Le parallélisme entre la monnaie et le langage a des ramifications
nombreuses, aussi bien structurales qu'historiques. Mais de nos jours, c'est un véritable recroisement, car l'essence informationnelle de la monnaie
se révèle plus clairement à mesure que se poursuit
son mouvement de dématérialisation. Il apparaît de mieux
en mieux que la monnaie est langage, transmission d'une information, et
non pas déplacement d'un corps matériel, gage de valeur, d'un
agent qui le cède à un autre qui se l'approprie. La monnaie
digitale s'inscrit dans cette histoire accélérée de
la monnaie avec sa tendance à la dématérialisation.
Il a fallu d'abord que cette dématérialisation soit un acquis
incontournable, pour que la transmission électronique digitale soit
concevable.
Avec l'apparition successive du billet de banque, (remplaçant
l'espèce métallique de réserve), puis du chèque
signé manuellement par l'émetteur au nom d'un bénéficiaire
payé par l'intermédiaire d'une banque, puis de la carte de
crédit (ou de paiement) certifiant l'identité magnétique
et assurant la communication instantanée avec la banque, se déploie
une histoire rapide du médium monétaire - une histoire
qui fait passer du matériel au virtuel, de l'analogique au digital.
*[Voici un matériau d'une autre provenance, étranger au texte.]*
(** The view of a held block is the data of its buffer. *)
Lemma binv_view s p H P n b : binv s p H P -> H !! n = Some b ->
  exists x, (b < NBUF)%nat /\ bufs s !! b = Some x /\ b_valid x = 1 /\ b_blockno x = n /\
    b_data x = view s n /\ 1 <= b_refcnt x < 2 ^ 31 /\ b_refcnt x = (if decide (n ∈ P) then 2 else 1) /\
    owns s b x p.
Proof.
  intros Hi Hn. destruct (bi_held _ _ _ _ Hi _ _ Hn) as (x & Hb & Hx & Hv & Hbn & Hl).
  destruct (bi_cache _ _ _ _ Hi) as [order Hok]. pose proof (co_buf _ _ Hok b x Hb Hx) as Ho.
  assert (Hr : b_refcnt x = if decide (n ∈ P) then 2 else 1).
  { rewrite (bi_ref _ _ _ _ Hi b x Hb Hx). unfold pinned, holds. rewrite Hbn, Hv, Hn.
    rewrite (bool_decide_true (Some b = Some b)) by done.
    destruct (decide (n ∈ P)); [rewrite bool_decide_true|rewrite bool_decide_false]; tauto. }
  exists x. split_and!; try done.
  - symmetry. apply (blk_hit _ order ROOTDEV n b); try done. apply cached_true.
    split_and!; [by apply Ho|done|lia].
  - rewrite Hr. case_decide; lia.
  - rewrite Hr. case_decide; lia.
  - split; try done. rewrite Hr. case_decide; lia.
Qed.

End binv.

(** ** The rules *)

Section rules.
Context {D : DiskOps} {DL : DiskLaws}.
Implicit Types (s : kern) (c : cpu) (cur : nat) (p : proc) (H : gmap Z nat) (P : gset Z) (b : nat)
  (x : buf) (n : Z).

Lemma binv_can_bread s p H P order n : binv s p H P -> cache_ok (k_files s) order ->
  H !! n = None -> n ∈ P \/ (size (P ∪ dom H) < NBUF)%nat -> can_bread (k_files s) order n.
Proof.
  intros Hi Hok Hn Hroom. pose proof (co_lru _ _ Hok) as Hlru. unfold can_bread.
  destruct (find (passes (is_block ROOTDEV n) (fs_bufs (k_files s))) order) as [b|] eqn:Ef.
  - destruct (find_in_order _ _ _ _ Hlru Ef) as [Hb (x & Hx & Ht)]. apply is_block_true in Ht as [Hd Hbn].
    assert (Hnh : forall m, H !! m <> Some b).
    { intros m Hm. destruct (bi_held _ _ _ _ Hi _ _ Hm) as (x' & _ & Hx' & _ & Hm' & _).
      unfold bufs in Hx'. rewrite Hx in Hx'. injection Hx' as <-. congruence. }
    destruct (bi_free _ _ _ _ Hi b Hb Hnh) as (l & Hl & Hl0). exists x, l. split_and!; try done.
    rewrite (bi_ref _ _ _ _ Hi b x Hb Hx). destruct (pinned P x), (holds H b x); simpl; lia.
  - pose proof (find_none_order _ _ _ Hlru Ef) as Hno. destruct Hroom as [Hp|Hroom].
    + destruct (bi_pin _ _ _ _ Hi n Hp) as (b & x & Hb & Hx & Hv & Hbn).
      specialize (Hno b x Hb Hx). pose proof (co_buf _ _ Hok b x Hb Hx) as Ho.
      unfold is_block in Hno. rewrite (bo_dev _ _ _ Ho Hv), Hbn, !Z.eqb_refl in Hno. done.
    + destruct (binv_spare s p H P Hi Hroom) as (b & x & Hb & Hx & Hr).
      destruct (find (passes unused (fs_bufs (k_files s))) (rev order)) as [b'|] eqn:E; [eauto|].
      apply (lru_in _ _ _ Hlru), elem_of_rev, list_elem_of_In in Hb.
      pose proof (find_none _ _ E b Hb) as Hf. unfold passes in Hf. unfold bufs in Hx. rewrite Hx in Hf.
      unfold unused in Hf. simpl in Hf. rewrite Hr in Hf. done.
Qed.

Lemma got_lookup s b x l p b' : (b < length (bufs s))%nat ->
  bufs (got s b x l p) !! b' = if decide (b' = b) then Some x else bufs s !! b'.
Proof. intros Hb. apply (put_buf_lookup (k_files s)). done. Qed.
Lemma got_sleep s b x l p b' : (b < length (fs_sleep (k_files s)))%nat ->
  fs_sleep (k_files (got s b x l p)) !! b' =
  if decide (b' = b) then Some (taken_by l p) else fs_sleep (k_files s) !! b'.
Proof.
  intros Hb. simpl. case_decide as E; [subst; by apply list_lookup_insert_eq|].
  by apply list_lookup_insert_ne.
Qed.

(** The reference count of the buffer that bread returns: one for the caller, and one more for a pinned block. *)
Lemma bread_count s p H P order n b x0 x l : binv s p H P -> cache_ok (k_files s) order -> cache_ok (k_files (got s b x l p)) order ->
  (b < NBUF)%nat -> (b < length (bufs s))%nat -> bufs s !! b = Some x0 -> (forall m, H !! m <> Some b) ->
  b_dev x = ROOTDEV -> b_blockno x = n -> b_valid x = 1 ->
  b_refcnt x = (if is_block ROOTDEV n x0 then b_refcnt x0 + 1 else 1) -> b_refcnt x = b2z (pinned P x) + 1.
Proof.
  intros Hi Hok Hok' Hb Hbl Hx0 Hnh Hd Hbn Hv Hr.
  rewrite Hr. pose proof (bi_ref _ _ _ _ Hi b x0 Hb Hx0) as Hr1. unfold holds in Hr1.
  rewrite (bool_decide_false (H !! _ = _)) in Hr1 by apply Hnh. unfold pinned in *. rewrite Hv, Hbn.
  destruct (decide (n ∈ P)) as [Hin|Hout].
  - rewrite (bool_decide_true (1 = 1 /\ n ∈ P)) by done.
    destruct (bi_pin _ _ _ _ Hi n Hin) as (b2 & x2 & Hb2 & Hx2 & Hv2 & Hn2).
    pose proof (co_buf _ _ Hok b2 x2 Hb2 Hx2) as Ho2.
    destruct (decide (b2 = b)) as [->|Hne].
    + rewrite Hx0 in Hx2. injection Hx2 as <-.
      rewrite (bool_decide_true (b_valid x0 = 1 /\ _)) in Hr1 by (by rewrite Hn2).
      assert (is_block ROOTDEV n x0 = true) as -> by (apply is_block_true; split; [by apply Ho2|done]).
      simpl in *. lia.
    + exfalso. apply Hne. apply (co_uniq _ _ Hok' b2 b x2 x); try done.
      * fold (bufs (got s b x l p)). by rewrite got_lookup, decide_False.
      * fold (bufs (got s b x l p)). by rewrite got_lookup, decide_True.
      * rewrite Hd. by apply Ho2.
      * congruence.
      * rewrite (bo_dev _ _ _ Ho2 Hv2). done.
  - rewrite (bool_decide_false (1 = 1 /\ n ∈ P)) by tauto. simpl.
    destruct (is_block ROOTDEV n x0) eqn:Eb; [|done]. apply is_block_true in Eb as [_ Eb].
    rewrite bool_decide_false in Hr1 by (rewrite Eb; tauto). simpl in Hr1. lia.
Qed.

(** bread locks the block and shows its content. *)
Lemma bread_rule s c cur p H P n : calm s c cur [] -> k_procs s !! cur = Some p -> binv s p H P ->
  H !! n = None -> n ∈ P \/ (size (P ∪ dom H) < NBUF)%nat ->
  exists b s', bread ROOTDEV n s = Ok b s' /\ binv s' p (<[n := b]> H) P /\
    (forall k, view s' k = view s k) /\ fs_disk (k_files s') = fs_disk (k_files s) /\ bframe cur s s'.
Proof.
  intros Hc Hp Hi Hn Hroom. destruct (bi_cache _ _ _ _ Hi) as [order Hok].
  pose proof (binv_can_bread s p H P order n Hi Hok Hn Hroom) as Hcan.
  destruct (bread_run s c cur p order n Hc Hp Hok Hcan) as (b & x0 & x & l & E & Hb & Hx0 & Hr & Hr0 &
    Hl & Hl0 & Hd & Hbn & Hv & Hrr & Hdat & Hok' & Hview).
  exists b, (got s b x l p).
  assert (Hbl : (b < length (bufs s))%nat) by (by eapply lookup_lt_Some).
  assert (Hsl : (b < length (fs_sleep (k_files s)))%nat) by (by eapply lookup_lt_Some).
  (* the buffer was not held *)
  assert (Hnh : forall m, H !! m <> Some b).
  { intros m Hm. destruct (bi_held _ _ _ _ Hi _ _ Hm) as (x' & _ & Hx' & _ & Hm' & nm & Hl').
    rewrite Hl in Hl'. injection Hl' as ->. done. }
  assert (Hcnt : b_refcnt x = b2z (pinned P x) + 1) by (by apply (bread_count s p H P order n b x0 x l)).
  split; [done|]. split_and!; [split| | |].
  - by exists order.
  - intros b' x' Hb' Hx'. rewrite got_lookup in Hx' by done. unfold holds. case_decide as Eb.
    + subst b'. injection Hx' as <-. rewrite Hbn, lookup_insert_eq. by rewrite bool_decide_true.
    + rewrite (bi_ref _ _ _ _ Hi b' x' Hb' Hx'). f_equal. unfold holds. f_equal.
      apply bool_decide_ext. destruct (decide (b_blockno x' = n)) as [->|].
      * rewrite lookup_insert_eq, Hn. split; [done|congruence].
      * by rewrite lookup_insert_ne.
  - intros m b' [[<- <-]|[Hne Hm]]%lookup_insert_Some.
    + exists x. rewrite got_lookup, decide_True, got_sleep, decide_True by done.
      split_and!; try done. by exists (sl_name l).
    + destruct (bi_held _ _ _ _ Hi _ _ Hm) as (x' & Hb' & Hx' & Hv' & Hm' & nm & Hl').
      assert (b' <> b) by (intros ->; by apply (Hnh m)).
      exists x'. rewrite got_lookup, decide_False, got_sleep, decide_False by done.
      split_and!; try done. by exists nm.
  - intros b' Hb' Hnb'. assert (b' <> b).
    { intros ->. apply (Hnb' n). by rewrite lookup_insert_eq. }
    rewrite got_sleep, decide_False by done. apply (bi_free _ _ _ _ Hi b' Hb'). intros m Hm.
    apply (Hnb' m). rewrite lookup_insert_ne; [done|]. intros <-. congruence.
  - intros m Hm. destruct (bi_pin _ _ _ _ Hi m Hm) as (b' & x' & Hb' & Hx' & Hv' & Hm').
    destruct (decide (b' = b)) as [->|Hne].
    + rewrite Hx0 in Hx'. injection Hx' as <-.
      destruct (is_block ROOTDEV n x0) eqn:Eb.
      * apply is_block_true in Eb as [_ Eb]. exists b, x. rewrite got_lookup, decide_True by done.
        split_and!; try done. congruence.
      * specialize (Hr0 eq_refl). pose proof (bi_ref _ _ _ _ Hi b x0 Hb Hx0) as Hr1.
        unfold pinned in Hr1. rewrite bool_decide_true in Hr1 by (by rewrite Hm').
        unfold holds in Hr1. destruct (bool_decide _); simpl in Hr1; lia.
    + exists b', x'. rewrite got_lookup, decide_False by done. done.
  - intros k. by apply Hview.
  - done.
  - split; try done. intros i Hi'. simpl. rewrite list_lookup_insert_ne; [done|lia].
Qed.


(** Reading a held buffer. *)
Lemma data_rule s p H P n b : binv s p H P -> H !! n = Some b -> buf_get b b_data s = Ok (view s n) s.
Proof.
  intros Hi Hn. destruct (binv_view s p H P n b Hi Hn) as (x & _ & Hx & _ & _ & Hd & _).
  by rewrite (buf_get_run b_data s b x Hx), Hd.
Qed.
Lemma bno_rule s p H P n b : binv s p H P -> H !! n = Some b -> buf_get b b_blockno s = Ok n s.
Proof.
  intros Hi Hn. destruct (binv_view s p H P n b Hi Hn) as (x & _ & Hx & _ & Hb & _).
  by rewrite (buf_get_run b_blockno s b x Hx), Hb.
Qed.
La monnaie se pesait, puis elle s'est imprimée, et écrite
manuellement, enfin elle se dactylotype électroniquement. Notre mode
de représentation, nos conceptions du réel, du temps, de la
matérialité et de la symbolicité, de l'interaction
sociale, notre rapport au politique et à nous-mêmes, ne peut
que se trouver changés par ces praxéologies monétaires.